Guess the brinkman will have to do.


----------



## dabuttsmoker

I know you cancelled your order but maybe this will help for when you are looking again.

I love my OKJ Highland Smoker. I especially love I found it on a winter clearance at Walmart for $150.00. After a few Mods it works great and turns out some amazing BBQ. I agree with what SmokinAl said above, it is the pit master, not the pit. Not that I am a pitmaster or expert by any means, I'm still learning on every smoke, but there are guys out there who build smokers out of old dishwashers and refrigerators and turn out some amazing results. Remember where BBQ started, poor people with nothing, smoking cuts of meat that nobody else wanted to eat, on whatever they could piece together to do it.   

As far as Mods on mine, I moved the smoke stack down about 6" to just below the grate.

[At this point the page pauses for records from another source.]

Lemma adjust_clusters_lookup fuel env s order m :
  NoDup order.*1 -> adjust_clusters fuel env s order = Some (inl m) ->
  forall name, match list_to_map (M := gmap string MySQLClusterSettings) order !! name with
               | None => m !! name = None
               | Some c => exists c', adjust_cluster fuel env s c = Some (inl c') /\ m !! name = Some c'
               end.
Proof.
  revert m. induction order as [|[n c] order IH]; intros m Hnd Hm name; csimpl in *; [by simplify_eq|].
  apply NoDup_cons in Hnd as [_ Hnd].
  destruct (adjust_cluster fuel env s c) as [[c'|]|] eqn:Hc; try done.
  destruct (adjust_clusters fuel env s order) as [[m'|]|] eqn:Ho; simplify_eq.
  destruct (decide (n = name)) as [->|Hne].
  - rewrite lookup_insert_eq. exists c'. by rewrite lookup_insert_eq.
  - rewrite !lookup_insert_ne by done. by apply IH.
Qed.

Lemma MySQLSettings_clusters fuel env s s' :
  MySQLSettings_postReadAdjustments fuel env s = Some (inl s') ->
  forall name, match ms_Clusters s !! name with
               | None => ms_Clusters s' !! name = None
               | Some c => exists c', adjust_cluster fuel env (adjust_mysql_section env s) c = Some (inl c')
                                   /\ ms_Clusters s' !! name = Some c'
               end.
Proof.
  unfold MySQLSettings_postReadAdjustments. intros H name.
  destruct (adjust_clusters _ _ _ _) as [[m|]|] eqn:Hm; simplify_eq. simpl.
  apply adjust_clusters_lookup with (name := name) in Hm; [|apply NoDup_fst_map_to_list].
  by rewrite list_to_map_to_list in Hm.
Qed.

(** What the own adjustments of a cluster keep. *)
Lemma cluster_adjustments_keep fuel env c c' :
  MySQLClusterSettings_postReadAdjustments fuel env c = Some (inl c') ->
  mc_ProxySQLSettings c' = mc_ProxySQLSettings c /\
  mc_ThrottleThreshold c' = mc_ThrottleThreshold c /\ mc_Port c' = mc_Port c /\
  mc_IgnoreHostsCount c' = mc_IgnoreHostsCount c /\ mc_MetricQuery c' = mc_MetricQuery c.
Proof.
  unfold MySQLClusterSettings_postReadAdjustments.
  destruct (HAProxySettings_postReadAdjustments _ _ _) as [[ha|]|]; try done.
  by intros [= <-].
Qed.

Lemma expand_addresses_done fuel env a a' :
  expand_addresses fuel env a = Some (inl a') -> find_env_variable a' = None.
Proof.
  revert a. induction fuel as [|fuel IH]; intros a; simpl; [done|].
  destruct (find_env_variable a) as [v|] eqn:E; [|by intros [= <-]].
  case_decide; [done|]. apply IH.
Qed.

(** ** Properties *)

(** C33: expanding the environment variables of the HAProxy addresses ends: when no variable's value
    has a dollar sign, as many rounds as the addresses have dollar signs, plus one, are enough, and
    the result has no variable left or an unset variable is reported. *)
Theorem expand_addresses_terminates :
  forall (Getenv : string -> string) (addresses : string) (fuel : nat),
    (forall name, str_mem "$" (Getenv name) = false) ->
    (str_count "$" addresses < fuel)%nat ->
    (exists a', expand_addresses fuel Getenv addresses = Some (inl a') /\
                find_env_variable a' = None) \/
    (exists name, Getenv name = "" /\
       expand_addresses fuel Getenv addresses =
       Some (inr (Errorf ("HAProxySettings: unknown environment variable ${" ++ name ++ "}")))).
Proof.
  intros env a fuel Henv. revert a. induction fuel as [|fuel IH]; intros a Hf; [lia|]. simpl.
  destruct (find_env_variable a) as [v|] eqn:E; [|by left; exists a].
  case_decide as Hv; [right; by exists v|]. apply IH.
  pose proof (replace_scan_count_lt "$" (S (String.length a)) a ("${" ++ v ++ "}") (env v)) as H.
  unfold ReplaceAll. rewrite str_count_app in H. simpl (str_count "$" "${") in H.
  specialize (H ltac:(by apply str_count_mem) ltac:(lia)
    ltac:(by apply find_env_variable_contains) ltac:(lia)). lia.
Qed.

Lemma expand_addresses_terminates_witness :
  (exists a', expand_addresses 2 (fun _ => "host") "${A}:80" = Some (inl a') /\
              find_env_variable a' = None) \/
  (exists name, (fun _ : string => "host") name = "" /\
     expand_addresses 2 (fun _ => "host") "${A}:80" =
     Some (inr (Errorf ("HAProxySettings: unknown environment variable ${" ++ name ++ "}")))).
Proof. apply (expand_addresses_terminates (fun _ => "host") "${A}:80" 2); [done|simpl; lia]. Defined.

(** The expansion loop does not end when a variable's value mentions the variable itself: no
    number of rounds finishes it. *)
Theorem expand_addresses_diverges :
  forall (Getenv : string -> string) (fuel : nat),
    Getenv "A" = "${A}" -> expand_addresses fuel Getenv "${A}" = None.
Proof.
  intros env fuel Henv. induction fuel as [|fuel IH]; [done|].
  cbn [expand_addresses]. change (find_env_variable "${A}") with (Some "A").
  cbv beta iota zeta. rewrite Henv.
  change (ReplaceAll "${A}" ("${" ++ "A" ++ "}") "${A}") with "${A}".
  rewrite decide_False by done. exact IH.
Qed.

Lemma expand_addresses_diverges_witness :
  expand_addresses 100 (fun v => "${" ++ v ++ "}") "${A}" = None.
Proof. apply (expand_addresses_diverges (fun v => "${" ++ v ++ "}") 100). reflexivity. Defined.

(** After a successful adjustment every cluster has the threshold, port, query and number of
    ignored hosts of its own section where they are set, and those of the MySQL section where they
    are not (a port is never 0 when the section's is not); no cluster appears or disappears. *)
Theorem clusters_inherit :
  forall (fuel : nat) (Getenv : string -> string) (s s' : MySQLSettings) (name : string),
    MySQLSettings_postReadAdjustments fuel Getenv s = Some (inl s') ->
    match ms_Clusters s !! name, ms_Clusters s' !! name with
    | Some c, Some c' =>
        mc_ThrottleThreshold c' = (if f_eqb (mc_ThrottleThreshold c) f_zero
                                   then ms_ThrottleThreshold s else mc_ThrottleThreshold c) /\
        mc_Port c' = (if mc_Port c =? 0 then if ms_Port s =? 0 then 3306 else ms_Port s
                      else mc_Port c) /\
        mc_IgnoreHostsCount c' = (if mc_IgnoreHostsCount c =? 0 then ms_IgnoreHostsCount s
                                  else mc_IgnoreHostsCount c) /\
        mc_MetricQuery c' = (if decide (mc_MetricQuery c = "") then ms_MetricQuery s
                             else mc_MetricQuery c)
    | None, None => True
    | _, _ => False
    end.
Proof.
  intros fuel env s s' name H. pose proof (MySQLSettings_clusters _ _ _ _ H name) as Hl.
  destruct (ms_Clusters s !! name) as [c|]; [|by rewrite Hl].
  destruct Hl as (c' & Hc & ->). unfold adjust_cluster in Hc.
  destruct (MySQLClusterSettings_postReadAdjustments fuel env c) as [[c1|]|] eqn:E; simplify_eq.
  apply cluster_adjustments_keep in E as (_ & HT & HP & HI & HQ).
  unfold inherit_cluster, inherit_int, inherit_float, inherit_str, DefaultMySQLPort. simpl.
  rewrite HT, HP, HI, HQ. done.
Qed.
(* ===== verification/Haproxy.v ===== *)
(** * Package haproxy: reading the hosts of a pool from HAProxy's CSV status page (pkg/haproxy)

    Slice indexing panics out of range, so parsing has an [outcome].  The HTTP client, net/url and
    the CSV cache are arguments of [Read]. *)
From S2P Require Import Prelude GoStrings GoFloat GoCache.

Open Scope string_scope.
Open Scope Z_scope.
Open Scope go_scope.

(** ** Backend hosts (host.go) *)

Inductive BackendHostStatus :=
| StatusDown | StatusNOLB | StatusUp | StatusNoCheck | StatusUnknown.

#[export] Instance BackendHostStatus_eq_dec : EqDecision BackendHostStatus.
Proof. solve_decision. Defined.

Definition ToBackendHostStatus (status : string) : BackendHostStatus :=
  if decide (status = "DOWN") then StatusDown
  else if decide (status = "NOLB") then StatusNOLB
  else if decide (status = "UP") then StatusUp
  else if decide (status = "no check") then StatusNoCheck
  else StatusUnknown.

Record BackendHost := mkBackendHost {
  bh_Hostname : string;
  bh_Status : BackendHostStatus;
  bh_IsTransitioning : bool;
}.

Definition NewBackendHost := mkBackendHost.

(** ** Choosing the hosts to probe (throttle.go) *)

Definition host_is_relevant (h : BackendHost) : bool :=
  match bh_Status h with
  | StatusUp => negb (bh_IsTransitioning h)
  | StatusDown => true
  | StatusNoCheck => true
  | _ => false
  end.

Fixpoint FilterThrotllerHosts (backendHosts : list BackendHost) : list string :=
  match backendHosts with
  | [] => []
  | h :: hs =>
      if host_is_relevant h then bh_Hostname h :: FilterThrotllerHosts hs
      else FilterThrotllerHosts hs
  end.

(** ** The CSV parser (parser.go) *)

Definition HAProxyEmptyBody : error := Sentinel "Haproxy GET error: empty body".
Definition HAProxyEmptyStatus : error := Sentinel "Haproxy CSV parsing error: no lines found".
Definition HAProxyPartialStatus : error :=
  Sentinel "Haproxy CSV parsing error: only got partial file".
Definition HAProxyMissingPool : error := Sentinel "Haproxy CSV parsing: pool not found".
Definition HAProxyAllUpHostsTransitioning : error :=
  Sentinel "Haproxy: all host marked as UP are in transition. HAProxy is likely reloading".
Definition HAProxyAllHostsTransitioning : error :=
  Sentinel "Haproxy: all hosts are in transition. HAProxy is likely reloading".

(** [tokensMap[token] = i] for each token: a later column of the same name wins. *)
Fixpoint index_tokens (tokens : list string) (i : Z) (m : gmap string Z) : gmap string Z :=
  match tokens with
  | [] => m
  | t :: ts => index_tokens ts (i + 1) (<[t := i]> m)
  end.

Definition parseHeader (header : string) : gmap string Z :=
  index_tokens (Split (TrimSpace (TrimLeft header "#")) ",") 0 ∅.

Definition parseLines (csv : string) : list string := Split csv newline.

(** Indexing a map of integers: a missing key reads 0. *)
Definition column (m : gmap string Z) (name : string) : Z := default 0 (m !! name).

Definition ParseStatus (fullStatus : string) : BackendHostStatus * bool :=
  if decide (ToBackendHostStatus fullStatus = StatusNoCheck) then (StatusNoCheck, false)
  else
    match Split fullStatus " " with
    | t0 :: t1 :: _ => (ToBackendHostStatus t0, Contains t1 "/")
    | [t0] => (ToBackendHostStatus t0, false)
    | [] => (StatusUnknown, false)
    end.

(** The variables of the loop of [ParseHosts]. *)
Record hosts_state := mkHostsState {
  backendHosts : list BackendHost;
  poolFound : bool;
  countHosts : Z;
  countUpHosts : Z;
  countTransitioningHosts : Z;
  countTransitioningUpHosts : Z;
}.

Definition hosts_start : hosts_state := mkHostsState [] false 0 0 0 0.

(** A host of the pool is counted and appended. *)
Definition add_host (st : hosts_state) (h : BackendHost) : hosts_state :=
  let tr := if bh_IsTransitioning h then 1 else 0 in
  let up := if decide (bh_Status h = StatusUp) then 1 else 0 in
  mkHostsState (backendHosts st ++ [h])%list true (countHosts st + 1) (countUpHosts st + up)
    (countTransitioningHosts st + tr) (countTransitioningUpHosts st + up * tr).

Definition set_poolFound (st : hosts_state) : hosts_state :=
  mkHostsState (backendHosts st) true (countHosts st) (countUpHosts st)
    (countTransitioningHosts st) (countTransitioningUpHosts st).

(** One line after the header. *)
Definition parse_line (tokensMap : gmap string Z) (poolName : string) (st : hosts_state)
    (line : string) : outcome hosts_state :=
  let tokens := Split line "," in
  let! px := slice_get tokens (column tokensMap "pxname") in
  if decide (px = poolName) then
    let! host := slice_get tokens (column tokensMap "svname") in
    if bool_decide (host = "BACKEND") || bool_decide (host = "FRONTEND") then
      Return (set_poolFound st)
    else
      let! status := slice_get tokens (column tokensMap "status") in
      let '(s, isTransitioning) := ParseStatus status in
      Return (add_host st (NewBackendHost host s isTransitioning))
  else Return st.

Fixpoint parse_rows (tokensMap : gmap string Z) (poolName : string) (lines : list string)
    (st : hosts_state) : outcome hosts_state :=
  match lines with
  | [] => Return st
  | l :: ls => let! st' := parse_line tokensMap poolName st l in
               parse_rows tokensMap poolName ls st'
  end.

(** What [ParseHosts] answers from the counts. *)
Definition hosts_error (st : hosts_state) : option error :=
  if negb (poolFound st) then Some HAProxyMissingPool
  else if (countTransitioningHosts st =? countHosts st) && (0 <? countHosts st) then
    Some HAProxyAllHostsTransitioning
  else if (countTransitioningUpHosts st =? countUpHosts st) && (0 <? countUpHosts st) then
    Some HAProxyAllUpHostsTransitioning
  else None.

Definition ParseHosts (csvLines : list string) (poolName : string)
  : outcome (list BackendHost * option error) :=
  match csvLines with
  | [] => Return ([], Some HAProxyEmptyStatus)
  | [_] => Return ([], Some HAProxyPartialStatus)
  | header :: rows =>
      let! st := parse_rows (parseHeader header) poolName rows hosts_start in
      Return (backendHosts st, hosts_error st)
  end.

Definition ParseCsvHosts (csv poolName : string) : outcome (list BackendHost * option error) :=
  ParseHosts (parseLines csv) poolName.

Section Read.
(** Package net/url, and the HTTP client: the body of a GET, or an error. *)
Context {URL : Type} (url_Path : URL -> string) (url_setPath : string -> URL -> URL)
  (url_String : URL -> string) (http_get : string -> string + error).

Definition toCSVUrl (u : URL) : URL := url_setPath (url_Path u ++ ";csv;norefresh") u.

(** [Read]: the CSV text, from the cache when it is there. *)
Definition Read (now : Time) (u : URL) (csvCache : Cache string)
  : (string * option error) * Cache string :=
  let haproxyUrl := url_String (toCSVUrl u) in
  match cache_Get now haproxyUrl csvCache with
  | Some csv => ((csv, None), csvCache)
  | None =>
      match http_get haproxyUrl with
      | inr e => (("", Some e), csvCache)
      | inl csv =>
          if decide (csv = "") then (("", Some HAProxyEmptyBody), csvCache)
          else ((csv, None), cache_Set now haproxyUrl csv DefaultExpiration csvCache)
      end
  end.
End Read.

(** ** Properties *)

(** The columns the parser reads are present in a row. *)
Definition row_complete (tokensMap : gmap string Z) (line : string) : Prop :=
  forall name, name ∈ ["pxname"; "svname"; "status"] ->
    0 <= column tokensMap name < Z.of_nat (length (Split line ",")).

Definition rows_completeb (tokensMap : gmap string Z) (rows : list string) : bool :=
  forallb (fun line =>
    forallb (fun name => (0 <=? column tokensMap name) &&
                         (column tokensMap name <? Z.of_nat (length (Split line ","))))
      ["pxname"; "svname"; "status"]) rows.

Lemma rows_completeb_sound tm rows : rows_completeb tm rows = true -> Forall (row_complete tm) rows.
Proof.
  unfold rows_completeb, row_complete. rewrite forallb_forall, Forall_forall.
  intros H line Hl name Hn. rewrite list_elem_of_In in Hl, Hn.
  specialize (H line Hl). rewrite forallb_forall in H. specialize (H name Hn). zbool. lia.
Qed.

Definition cell (tokensMap : gmap string Z) (name line : string) : string :=
  nth (Z.to_nat (column tokensMap name)) (Split line ",") "".

(** The row belongs to the pool. *)
Definition row_in_pool (tokensMap : gmap string Z) (poolName line : string) : Prop :=
  cell tokensMap "pxname" line = poolName.

(** The host a row describes, if it is a host of the pool. *)
Definition row_host (tokensMap : gmap string Z) (poolName line : string) : option BackendHost :=
  let host := cell tokensMap "svname" line in
  if decide (cell tokensMap "pxname" line = poolName /\ host <> "BACKEND" /\ host <> "FRONTEND")
  then let '(s, tr) := ParseStatus (cell tokensMap "status" line) in
       Some (NewBackendHost host s tr)
  else None.

Definition transitioning (h : BackendHost) : Prop := bh_IsTransitioning h = true.
Definition up (h : BackendHost) : Prop := bh_Status h = StatusUp.

#[export] Instance transitioning_dec h : Decision (transitioning h).
Proof. unfold transitioning. apply _. Defined.
#[export] Instance up_dec h : Decision (up h).
Proof. unfold up. apply _. Defined.

Definition count (P : BackendHost -> Prop) `{!forall h, Decision (P h)} (l : list BackendHost) : Z :=
  Z.of_nat (length (filter P l)).

Lemma count_snoc (P : BackendHost -> Prop) `{!forall h, Decision (P h)} l h :
  count P (l ++ [h])%list = count P l + (if decide (P h) then 1 else 0).
Proof.
  unfold count. rewrite filter_app, length_app, filter_cons, filter_nil.
  case_decide; simpl; lia.
Qed.

(** All of [l] that satisfies [Q] satisfies [P], seen from the counts. *)
Lemma count_and_eq (P Q : BackendHost -> Prop) `{!forall h, Decision (P h)}
    `{!forall h, Decision (Q h)} l :
  count (fun h => Q h /\ P h) l = count Q l <-> Forall (fun h => Q h -> P h) l.
Proof.
  assert (Hle : forall l, count (fun h => Q h /\ P h) l <= count Q l).
  { intros l'. unfold count. induction l' as [|h l' IH]; [done|].
    rewrite !filter_cons. repeat case_decide; simpl; try lia; exfalso; tauto. }
  induction l as [|h l IH]; [done|]. specialize (Hle l). rewrite Forall_cons, <- IH.
  unfold count in *. rewrite !filter_cons.
  repeat case_decide; simpl; split; intros; try lia; try (split; [tauto|lia]); intuition lia.
Qed.

Lemma count_pos (P : BackendHost -> Prop) `{!forall h, Decision (P h)} l :
  0 < count P l <-> Exists P l.
Proof.
  unfold count. induction l as [|h l IH]; [by rewrite Exists_nil; simpl; lia|].
  rewrite Exists_cons, <- IH, filter_cons. case_decide; simpl; split; intros; try lia; tauto.
Qed.

(** What the loop variables hold. *)
Definition hosts_inv (st : hosts_state) : Prop :=
  countHosts st = count (fun _ => True) (backendHosts st) /\
  countUpHosts st = count up (backendHosts st) /\
  countTransitioningHosts st = count (fun h => True /\ transitioning h) (backendHosts st) /\
  countTransitioningUpHosts st = count (fun h => up h /\ transitioning h) (backendHosts st) /\
  (backendHosts st <> [] -> poolFound st = true).

Lemma add_host_inv st h : hosts_inv st -> hosts_inv (add_host st h).
Proof.
  intros (H1 & H2 & H3 & H4 & _). unfold hosts_inv, add_host; simpl.
  rewrite !count_snoc, H1, H2, H3, H4.
  assert (Ht : transitioning h <-> bh_IsTransitioning h = true) by done.
  assert (Hu : up h <-> bh_Status h = StatusUp) by done.
  repeat case_decide; case_if; repeat split; try done; try lia; exfalso; intuition congruence.
Qed.

Lemma set_poolFound_inv st : hosts_inv st -> hosts_inv (set_poolFound st).
Proof. intros (? & ? & ? & ? & _). by repeat split. Qed.

Lemma slice_get_cell tm name line :
  0 <= column tm name < Z.of_nat (length (Split line ",")) ->
  slice_get (Split line ",") (column tm name) = Return (cell tm name line).
Proof.
  intros H. unfold slice_get, cell. case_if; zbool; [lia|].
  destruct (lookup_lt_is_Some_2 (Split line ",") (Z.to_nat (column tm name))) as [s Hs]; [lia|].
  rewrite Hs. f_equal. symmetry. by apply nth_lookup_Some.
Qed.

(** A complete row never panics and adds the host it describes. *)
Lemma parse_line_complete tm pool st line :
  row_complete tm line -> hosts_inv st ->
  exists st', parse_line tm pool st line = Return st' /\ hosts_inv st' /\
    backendHosts st' = (backendHosts st ++ option_list (row_host tm pool line))%list /\
    (poolFound st' = true <-> poolFound st = true \/ row_in_pool tm pool line).
Proof.
  intros Hc Hi. unfold parse_line, row_host, row_in_pool.
  assert (Hg : forall name, name ∈ ["pxname"; "svname"; "status"] ->
    slice_get (Split line ",") (column tm name) = Return (cell tm name line))
    by (intros; by apply slice_get_cell, Hc).
  rewrite !Hg by (repeat constructor). simpl.
  destruct (decide (cell tm "pxname" line = pool)) as [E|E].
  2: { exists st. rewrite decide_False by tauto. simpl. rewrite app_nil_r. tauto. }
  repeat case_bool_decide; simpl.
  1-3: exists (set_poolFound st); rewrite decide_False by (intros (_ & ? & ?); congruence);
    simpl; rewrite app_nil_r; split; [done|]; split; [by apply set_poolFound_inv|]; tauto.
  rewrite (decide_True (P := _ /\ _)) by (split_and!; done).
  destruct (ParseStatus _) as [s tr].
  eexists; split; [done|]; split; [by apply add_host_inv|]; simpl; tauto.
Qed.

Lemma parse_rows_complete tm pool rows : forall st,
  Forall (row_complete tm) rows -> hosts_inv st ->
  exists st', parse_rows tm pool rows st = Return st' /\ hosts_inv st' /\
    backendHosts st' = (backendHosts st ++ omap (row_host tm pool) rows)%list /\
    (poolFound st' = true <-> poolFound st = true \/ Exists (row_in_pool tm pool) rows).
Proof.
  induction rows as [|l rows IH]; intros st Hc Hi; simpl.
  { exists st. rewrite app_nil_r, Exists_nil. tauto. }
  apply Forall_cons in Hc as [Hl Hc].
  destruct (parse_line_complete tm pool st l Hl Hi) as (st1 & -> & Hi1 & Hb & Hp). simpl.
  destruct (IH st1 Hc Hi1) as (st2 & -> & Hi2 & Hb2 & Hp2). exists st2.
  split; [done|]; split; [exact Hi2|]; split; [|rewrite Exists_cons; tauto].
  rewrite Hb2, Hb, <- app_assoc. f_equal. by destruct (row_host tm pool l).
Qed.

Used fire rope (wood stove gasket) on all the firebox seals, put lava lock gasket on the cooking chamber, and added a stainless steel heat plate that holds a water pan at the outlet of the fire box. It maintains a pretty even temp across the fire box now. Fortunately I work at a company that has a metal shop and a welder.  

I will say that smoke management at lower temps can be a bit tricky, but once you get the hang of it  works great. I’m going to post though and see if anyone has any tips.


----------



## boomerangg22

dabuttsmoker said:


> I know you cancelled your order but maybe this will help for when you are looking again.
> 
> I love my OKJ Highland Smoker. I especially love I found it on a winter clearance at Walmart for $150.00. After a few Mods it works great and turns out some amazing BBQ. I agree with what SmokinAl said above, it is the pit master, not the pit. Not that I am a pitmaster or expert by any means, I'm still learning on every smoke, but there are guys out there who build smokers out of old dishwashers and refrigerators and turn out some amazing results. Remember where BBQ started, poor people with nothing, smoking cuts of meat that nobody else wanted to eat, on whatever they could piece together to do it.
> 
> As far as Mods on mine, I moved the smoke stack down about 6" to just below the grate. Used fire rope (wood stove gasket) on all the firebox seals, put lava lock gasket on the cooking chamber, and added a stainless steel heat plate that holds a water pan at the outlet of the fire box. It maintains a pretty even temp across the fire box now. Fortunately I work at a company that has a metal shop and a welder.
> 
> I will say that smoke management at lower temps can be a bit tricky, but once you get the hang of it  works great. I’m going to post though and see if anyone has any tips.


I was in Walmart today and they still have it. It is listed as out of stock on line. Maybe I can keep an eye on it and it'll get marked down too. 150 is sure lot better then 268. Been looking and looking at smokers and dang they are costly. I wanted one that runs on pellets but they are way out there.


----------